I am pleased to share a 6 medal WW1 Military Medal grouping from my Collection.

The Court Mounted grouping was awarded to Sergeant Gilbert Hancock of the King's Royal Rifle Corps, later of the Oxfordshire and Buckinghamshire Light Infantry and the Indian Army.

Cpl. G. Hancock's Military Medal awarded for Bravery in the Field was Gazetted on 11 February 1919.

10414 ( King's Royal Rifle Corps ) Gilbert Hancock lived in Newington at the time of his Military Medal award.

6837570 Sergeant Gilbert Hancock ( Oxfordshire and Buckinghamshire Light Infantry ).

The grouping shown left to right are :-

The Military Medal

Instituted by King George V on 25th March, 1916. The original Royal Warrant states " We are desirous of signifying Our appreciation of acts of gallantry and devotion to duty performed by non-commissioned officers and men of Our Army in the Field "

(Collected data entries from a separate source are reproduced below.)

Lemma ring_put_other buf idx data idx' n : zlen buf = cap -> 0 < zlen data ->
  idx' + Z.of_nat n <= idx -> idx + zlen data <= idx' + cap ->
  ring (ring_put buf cap idx data) cap idx' n = ring buf cap idx' n.
Proof.
  intros Hz Hd Hn Hc. apply ring_ext. intros i Hi.
  replace ((idx' + i) mod cap) with ((idx + (idx' + i - idx + cap)) mod cap).
  2: { replace (idx + (idx' + i - idx + cap)) with (idx' + i + 1 * cap) by lia. by rewrite Z.mod_add by lia. }
  rewrite rd_ring_put by lia. destruct (_ <? zlen data) eqn:E; [zb|done].
Qed.

End ring.

(** ** The invariant *)

Record rm_ok (rm : xqc_ring_mem_t) : Prop := {
  rm_cap_ok : rm_capacity rm = 0 \/ exists k, 0 <= k <= 63 /\ rm_capacity rm = 2 ^ k;
  rm_mask_ok : rm_mask rm = u64 (rm_capacity rm - 1);
  rm_used_ok : 0 <= rm_used rm <= rm_capacity rm;
  rm_start : 0 <= rm_sidx rm;
  rm_end : rm_eidx rm = rm_sidx rm + rm_used rm;
  rm_idx : rm_eidx rm < 2 ^ 64;
  rm_len : zlen (rm_buf rm) = rm_capacity rm;
}.

(** The bytes that are stored. *)
Definition rm_bytes (rm : xqc_ring_mem_t) : list Z :=
  ring (rm_buf rm) (rm_capacity rm) (rm_sidx rm) (Z.to_nat (rm_used rm)).

Lemma zlen_rm_bytes rm : rm_ok rm -> zlen (rm_bytes rm) = rm_used rm.
Proof. intros []. unfold rm_bytes. rewrite zlen_ring. lia. Qed.

Lemma land_rm rm x : rm_ok rm -> 0 < rm_capacity rm -> 0 <= x < 2 ^ 64 -> x .& rm_mask rm = x mod rm_capacity rm.
Proof.
  intros [Hc Hm _ _ _ _ _] Hp Hx. destruct Hc as [?|(k & Hk & Hc)]; [lia|]. rewrite Hm, Hc, <- (land_ring x k Hk).
  f_equal. unfold u64. by rewrite Z.mod_small.
Qed.

(** A block that lies inside. *)
Lemma block_bytes rm idx len : rm_ok rm -> rm_sidx rm <= idx -> 0 < len -> idx + len <= rm_eidx rm ->
  sub_bytes (rm_bytes rm) (idx - rm_sidx rm) len = ring (rm_buf rm) (rm_capacity rm) idx (Z.to_nat len).
Proof.
  intros H Hi Hl He. pose proof (zlen_rm_bytes rm H). destruct H.
  assert (zlen (sub_bytes (rm_bytes rm) (idx - rm_sidx rm) len) = len) as Z1 by (apply zlen_sub_bytes; lia).
  apply buf_ext; [rewrite zlen_ring; lia|]. rewrite Z1. intros i Hin. rewrite rd_sub, rd_ring by lia.
  unfold rm_bytes. rewrite rd_ring by lia. do 2 f_equal. lia.
Qed.

Lemma copy_spec rm idx len sz : rm_ok rm -> 0 < len -> 0 <= idx -> idx + len < 2 ^ 64 ->
  xqc_ring_mem_copy rm idx len sz
  = if sz <? len then Err XQC_ENOBUF
    else if (rm_sidx rm <=? idx) && (idx + len <=? rm_eidx rm)
         then Ok (sub_bytes (rm_bytes rm) (idx - rm_sidx rm) len) else Err XQC_EPARAM.
Proof.
  intros H Hl Hi Hov. unfold xqc_ring_mem_copy. destruct (sz <? len); [done|].
  assert (u64 (idx + len) = idx + len) as -> by (unfold u64; rewrite Z.mod_small; lia).
  destruct (_ || _) eqn:E1; [destruct (_ && _) eqn:E2; [zb|done]|].
  destruct (rm_eidx rm <? idx + len) eqn:E2; [destruct (_ && _) eqn:E3; [zb|done]|].
  destruct (_ && _) eqn:E3; [|zb]. pose proof (rm_used_ok _ H). pose proof (rm_end _ H). pose proof (rm_len _ H).
  rewrite !land_rm by (done || zb). rewrite block_bytes by (done || zb).
  pose proof (ring_pieces (rm_capacity rm) ltac:(zb) (rm_buf rm) idx (Z.to_nat len) ltac:(done) ltac:(zb)) as Hp.
  rewrite Z2Nat.id in Hp by lia. rewrite <- Hp. case_if; done.
Qed.

Lemma enqueue_spec rm data : rm_ok rm -> 0 < zlen data -> rm_eidx rm + zlen data < 2 ^ 64 ->
  if rm_capacity rm - rm_used rm <? zlen data then xqc_ring_mem_enqueue rm data = (Err XQC_ELIMIT, rm)
  else exists rm', xqc_ring_mem_enqueue rm data = (Ok (rm_eidx rm), rm') /\ rm_ok rm'
       /\ rm_bytes rm' = rm_bytes rm ++ data /\ rm_sidx rm' = rm_sidx rm /\ rm_capacity rm' = rm_capacity rm.
Proof.
  intros H Hd Hov. unfold xqc_ring_mem_enqueue. destruct (_ <? zlen data) eqn:E; [done|]. apply Z.ltb_ge in E.
  pose proof H as [Hc Hm Hu Hs He Hi Hz].
  assert (u64 (rm_eidx rm + zlen data) = rm_eidx rm + zlen data) as -> by (unfold u64; rewrite Z.mod_small; lia).
  assert (u64 (rm_used rm + zlen data) = rm_used rm + zlen data) as ->.
  { unfold u64. rewrite Z.mod_small; [done|lia]. }
  rewrite !land_rm by (done || lia). eexists. split; [done|].
  set (buf := if _ <? _ then _ else _).
  assert (buf = ring_put (rm_buf rm) (rm_capacity rm) (rm_eidx rm) data) as Hbuf by done. clearbody buf. subst buf.
  split; [|split; [|done]].
  - constructor; cbn [rm_buf rm_capacity rm_mask rm_used rm_sidx rm_eidx]; try done; try lia. by rewrite zlen_ring_put.
  - unfold rm_bytes. cbn [rm_buf rm_capacity rm_used rm_sidx].
    replace (Z.to_nat (rm_used rm + zlen data)) with (Z.to_nat (rm_used rm) + length data)%nat by (unfold zlen in *; lia).
    rewrite ring_app. f_equal.
    + apply ring_put_other; [lia|done|lia|lia|lia].
    + replace (rm_sidx rm + Z.of_nat (Z.to_nat (rm_used rm))) with (rm_eidx rm) by lia.
      apply ring_put_same; [lia|done|lia].
Qed.
Lemma dt_step_refines es dt t op : rep es dt t -> op_ok t op -> junk_ok junk ->
  exists out dt' es', dt_step dt op = Some (out, dt') /\ t_out t op out /\ rep es' dt' (t_next t op).
Proof.
  intros R Hop Hj. destruct op as [n v|i want|i|n v|r|c|i|i]; simpl in *.
  - destruct (add_entry_spec _ _ _ _ _ R Hop) as (dt' & es' & -> & R'). by eexists _, dt', es'.
  - rewrite (get_nv_spec _ _ _ _ _ R Hop). by eexists _, dt, es.
  - rewrite (get_entry_size_spec _ _ _ _ R Hop). by eexists _, dt, es.
  - destruct (lookup_spec _ _ _ n v R Hop) as (out & -> & Hs). eexists _, dt, es. split; [done|]. split; [by exists out|done].
  - destruct (set_min_ref_spec _ _ _ _ R Hop) as (dt' & -> & R'). by eexists _, dt', es.
  - destruct Hop as [Hc Hh]. destruct (set_capacity_spec junk _ _ _ _ R Hj Hc Hh) as (dt' & es' & -> & R').
    by eexists _, dt', es'.
  - destruct Hop as [Hi Ha]. destruct (duplicate_spec _ _ _ _ R Hi Ha) as (dt' & es' & -> & R'). by eexists _, dt', es'.
  - rewrite (draining_spec _ _ _ _ R Hop). by eexists _, dt, es.
Qed.

Lemma dt_run_refines es dt t ops : rep es dt t -> ops_ok t ops -> junk_ok junk ->
  exists outs dt' es', dt_run dt ops = Some (outs, dt') /\ outs_ok t ops outs
  /\ rep es' dt' (foldl t_next t ops).
Proof.
  intros R Hops Hj. revert es dt t R Hops. induction ops as [|op ops IH]; intros es dt t R Hops.
  { by exists [], dt, es. }
  destruct Hops as [Hop Hrest]. destruct (dt_step_refines _ _ _ _ R Hop Hj) as (out & dt1 & es1 & Hs & Ho & R1).
  destruct (IH _ _ _ R1 Hrest) as (outs & dt2 & es2 & Hr & Hos & R2).
  exists (out :: outs), dt2, es2. simpl. rewrite Hs. simpl. by rewrite Hr.
Qed.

The 36 mm diameter silver medal ( first type ) has on the obverse a bareheaded bust of KGV in Field Marshal's uniform facing left surrounded by the legend GEORGIUS V BRITT : OMN : REX ET IND : IMP : and on the reverse, the words " FOR BRAVERY IN THE FIELD " encircled by a wreath surmounted by the Royal Cipher and a Crown.

The medal ribbon is dark blue, 1.1/4 inches wide, with 3 white and 2 crimson stripes, each of 1/8 inch wide, down the centre.

The medal has an ornate scroll bar suspender.

Initially, recipients were not entitled to us the letters M.M. after their name, however, Army Order No.13 of January 1918 authorised all servicemen who had received the Military Medal to use the letters M.M. after their names.

During WW1 and covering the period from August 1914 to May 1920, 115,577 Military Crosses were awarded for Services in the Field.

The Military Medal Royal Warrant required the names of the recipients to be published in the London Gazette, and from September 1917, the recipient's home town was added to the Gazette details, but this practice ceased soon after the end of WW1. Towards the end of WW1. the theatre in which the medal was gained was sometimes added to the Gazette details.

The medal rim is impressed with the name rank, unit and regimental number of the recipient.

1914 Star with Clasp.

Authorised in April 1917, this bronze star bearing the date ' Aug - 1914 ' rewarded the original British Expeditionary Force ( BEF ) and their immediate reinforcements who crossed into Belgium and France in the earliest days of the war. Also known as the ' Mons Star ', it was awarded to those who served in the opening campaigns on the Western Front, including the ' Retreat to Mons ' in August 1914 and the fighting around Ypres.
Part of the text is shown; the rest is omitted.